[The problem]
Take the data below and extract the lines from the one with "a (@struct_knfsd_fh linux_uapi))" to the one with "rewrite forallb_forall in", inclusive, exactly as written.

[Records for processing]
(* ===== verification/NetMacros.v ===== *)
(** * NetMacros: macros of the network headers that name members or test flags

    The member names of a file handle in [include/linux/nfsd/nfsfh.h], with the rule that tells an
    old handle from a new one, and the mode tests of [include/linux/msm_rmnet.h]. *)

From S2P Require Import Prelude Align Bits CLayout CMem CExpr Ioctl Uapi UapiNet ConstNet ConstProps.

#[local] Open Scope string_scope.
#[local] Open Scope list_scope.
#[local] Open Scope Z_scope.

(** ** Members by path *)

(** The direct members of a structure or union with their places. *)
Definition direct_members (a : abi) (t : ctype) : list (string * (Z * ctype)) :=
  match t with
  | CStruct p ms => map (fun x => (x.1.1, (m_off x.2, x.1.2))) (combine ms (place a p 0 ms))
  | CUnion ms => map (fun m => (m.1, (0, m.2))) ms
  | _ => []
  end.

(** Place and type of a member of a member, as C's [x.y.z]. *)
Fixpoint member_at (a : abi) (t : ctype) (path : list string) : option (Z * ctype) :=
  match path with
  | [] => Some (0, t)
  | n :: path =>
      '(_, (o, u)) ← List.find (fun m => String.eqb m.1 n) (direct_members a t);
      '(o', v) ← member_at a u path;
      Some (o + o', v)
  end.

(** ** File handles *)

(** The macros for the members of a handle, old names first. *)
Definition fh_members : list (string * list string) := [
  ("ofh_dcookie", ["fh_base"; "fh_old"; "fb_dcookie"]);
  ("ofh_ino", ["fh_base"; "fh_old"; "fb_ino"]);
  ("ofh_dirino", ["fh_base"; "fh_old"; "fb_dirino"]);
  ("ofh_dev", ["fh_base"; "fh_old"; "fb_dev"]);
  ("ofh_xdev", ["fh_base"; "fh_old"; "fb_xdev"]);
  ("ofh_xino", ["fh_base"; "fh_old"; "fb_xino"]);
  ("ofh_generation", ["fh_base"; "fh_old"; "fb_generation"]);
  ("fh_version", ["fh_base"; "fh_new"; "fb_version"]);
  ("fh_fsid_type", ["fh_base"; "fh_new"; "fb_fsid_type"]);
  ("fh_auth_type", ["fh_base"; "fh_new"; "fb_auth_type"]);
  ("fh_fileid_type", ["fh_base"; "fh_new"; "fb_fileid_type"]);
  ("fh_fsid", ["fh_base"; "fh_new"; "fb_auth"]);
  ("fh_auth", ["fh_base"; "fh_new"; "fb_auth"])].

Section Handles.
Context `{LinuxUapi}.

Definition fh_member (a : abi) (x : string) : option (Z * ctype) :=
  p ← List.find (fun p => String.eqb p.1 x) fh_members; member_at a struct_knfsd_fh p.2.

(** [fb_version]: 1 for a new handle, even for an old one. *)
Definition is_old_handle (a : abi) (off : Z) (m : memory) : option bool :=
  '(o, t) ← fh_member a "fh_version";
  match load a t (off + o) m with VInt v => Some (Z.even v) | _ => None end.

(** A handle of either kind, written to the part of the structure behind its size. *)
Definition write_old (a : abi) (v : cvalue) (off : Z) (m : memory) : memory :=
  store a struct_nfs_fhbase_old v (off + default 0 (offsetof a struct_knfsd_fh "fh_base")) m.
Definition write_new (a : abi) (v : cvalue) (off : Z) (m : memory) : memory :=
  store a struct_nfs_fhbase_new v (off + default 0 (offsetof a struct_knfsd_fh "fh_base")) m.
End Handles.

(** ** Modes of the network device *)

Definition rmnet_number (x : string) : Z := default 0 (number (H := no_externals) LP64 Msm_rmnet.header x).

Definition RMNET_IS_MODE_QOS (mode : Z) : bool :=
  Z.land mode (rmnet_number "RMNET_MODE_QOS") =? rmnet_number "RMNET_MODE_QOS".
Definition RMNET_IS_MODE_IP (mode : Z) : bool :=
  Z.land mode (rmnet_number "RMNET_MODE_LLP_IP") =? rmnet_number "RMNET_MODE_LLP_IP".

(** ** Properties *)

(** Every macro names a member of the handle, inside the structure. *)
Lemma fh_members_exist `{LinuxUapi} (Huapi : LinuxUapiLaws) a x p :
  arm_abi a -> In (x, p) fh_members ->
  exists o t, fh_member a x = Some (o, t) /\ 4 <= o /\ o + sizeof a t <= sizeof a struct_knfsd_fh.
Proof.
  rewrite uapi_known. intros Ha Hx.
  assert (forallb (fun x => match @fh_member linux_uapi a x.1 with
            | Some (o, t) => (4 <=? o) && (o + sizeof a t <=? sizeof a (@struct_knfsd_fh linux_uapi))
            | None => false end) fh_members = true) as Hc by (destruct Ha as [-> | ->]; vm_compute; reflexivity).
  rewrite forallb_forall in Hc. specialize (Hc _ Hx). cbn [fst] in Hc.
  destruct (fh_member a x) as [[o t]|]; [|done]. apply andb_true_iff in Hc as [Hlo%Z.leb_le Hhi%Z.leb_le].
  by exists o, t.
Qed.

Lemma is_old_byte `{LinuxUapi} (Huapi : LinuxUapiLaws) a off m :
  arm_abi a -> is_old_handle a off m = Some (Z.even (load_int 1 (off + 4) m)).
Proof. rewrite uapi_known. by intros [-> | ->]. Qed.

Lemma fh_base_place `{LinuxUapi} (Huapi : LinuxUapiLaws) a :
  arm_abi a -> offsetof a struct_knfsd_fh "fh_base" = Some 4.
Proof. rewrite uapi_known. by intros [-> | ->]. Qed.

(** The parity of an integer in memory is that of its first byte. *)
Lemma even_load_int n off m : 0 < n -> Z.even (load_int n off m) = Z.even (m off).
Proof.
  intros Hn. unfold load_int, read_bytes.
  replace (seqZ 0 n) with (0 :: seqZ 1 (n - 1)) by (symmetry; apply (seqZ_cons 0 n Hn)).
  cbn [map little_endian_to_Z]. rewrite Z.add_0_r.
  rewrite <- !Z.negb_odd, <- !Z.bit0_odd, Z.lor_spec, Z.shiftl_spec_low by lia. by rewrite orb_false_r.
Qed.

(** The first member of a structure that was stored, at the beginning of it. *)
Lemma first_member_stored a n nm ms v vs off m :
  abi_ok a -> 0 < n -> (n =? 8) = false -> wf_type (CStruct false ((nm, CInt n) :: ms)) = true ->
  has_type a (CStruct false ((nm, CInt n) :: ms)) (VList (VInt v :: vs)) = true ->
  load_int n off (store a (CStruct false ((nm, CInt n) :: ms)) (VList (VInt v :: vs)) off m) = v.
Proof.
  intros Ha Hn Hn8 Hwf Ht. pose proof (load_store a Ha _ Hwf (VList (VInt v :: vs)) off m Ht) as E.
  generalize dependent (store a (CStruct false ((nm, CInt n) :: ms)) (VList (VInt v :: vs)) off m). intros m' E.
  rewrite load_struct in E. cbn [load_members] in E. injection E as E _.
  rewrite align_up_id, Z.add_0_r in E; [exact E| |apply Z.divide_0_r].
  cbn [member_align snd alignof]. rewrite Hn8. lia.
Qed.

(** Whatever the rest of it, a handle whose cookie is even, as is 0xfeebbaca that [fb_dcookie] always is by its comment,
    is found to be old by its version, and a handle of version 1 to be new; the names of either kind are members of one structure. *)
Theorem handle_version `{LinuxUapi} (Huapi : LinuxUapiLaws) (a : abi) (off : Z) (m : memory)
    (cookie : Z) (vs ws : list cvalue) (x : string) (p : list string) :
  arm_abi a -> In (x, p) fh_members -> Z.even cookie = true ->
  has_type a struct_nfs_fhbase_old (VList (VInt cookie :: vs)) = true ->
  has_type a struct_nfs_fhbase_new (VList (VInt 1 :: ws)) = true ->
  is_old_handle a off (write_old a (VList (VInt cookie :: vs)) off m) = Some true /\
  is_old_handle a off (write_new a (VList (VInt 1 :: ws)) off m) = Some false /\
  exists o t, fh_member a x = Some (o, t) /\ 4 <= o /\ o + sizeof a t <= sizeof a struct_knfsd_fh.
Proof.
  intros Ha Hx Hcookie Hv Hw. pose proof (arm_abi_ok a Ha) as Hok.
  split_and!; [| |by eapply fh_members_exist]; rewrite (is_old_byte Huapi a off _ Ha); unfold write_old, write_new;
    rewrite (fh_base_place Huapi a Ha); cbn [default from_option id]; f_equal; rewrite even_load_int by done.
  - rewrite <- (even_load_int 4) by done. by rewrite (first_member_stored a 4 _ _ _ vs _ m Hok eq_refl eq_refl (eq_refl : wf_type struct_nfs_fhbase_old = true) Hv).
  - rewrite <- (even_load_int 1) by done. by rewrite (first_member_stored a 1 _ _ _ ws _ m Hok eq_refl eq_refl (eq_refl : wf_type struct_nfs_fhbase_new = true) Hw).
Qed.

(** The mode tests are independent of each other and of the framing flag: in the word joined from any
    selection of the modes each test answers for its own. *)
Theorem rmnet_mode_tests (eth ip qos : bool) :
  let mode := joined (X := no_externals) LP64 Msm_rmnet.header
    ((if eth then ["RMNET_MODE_LLP_ETH"] else []) ++ (if ip then ["RMNET_MODE_LLP_IP"] else []) ++
     (if qos then ["RMNET_MODE_QOS"] else [])) in
  RMNET_IS_MODE_QOS mode = qos /\ RMNET_IS_MODE_IP mode = ip /\
  Z.land mode (rmnet_number "RMNET_MODE_MASK") = mode.
Proof. destruct eth, ip, qos; vm_compute; auto. Qed.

[Answer section]
            | Some (o, t) => (4 <=? o) && (o + sizeof a t <=? sizeof a (@struct_knfsd_fh linux_uapi))
            | None => false end) fh_members = true) as Hc by (destruct Ha as [-> | ->]; vm_compute; reflexivity).
  rewrite forallb_forall in Hc. specialize (Hc _ Hx). cbn [fst] in Hc.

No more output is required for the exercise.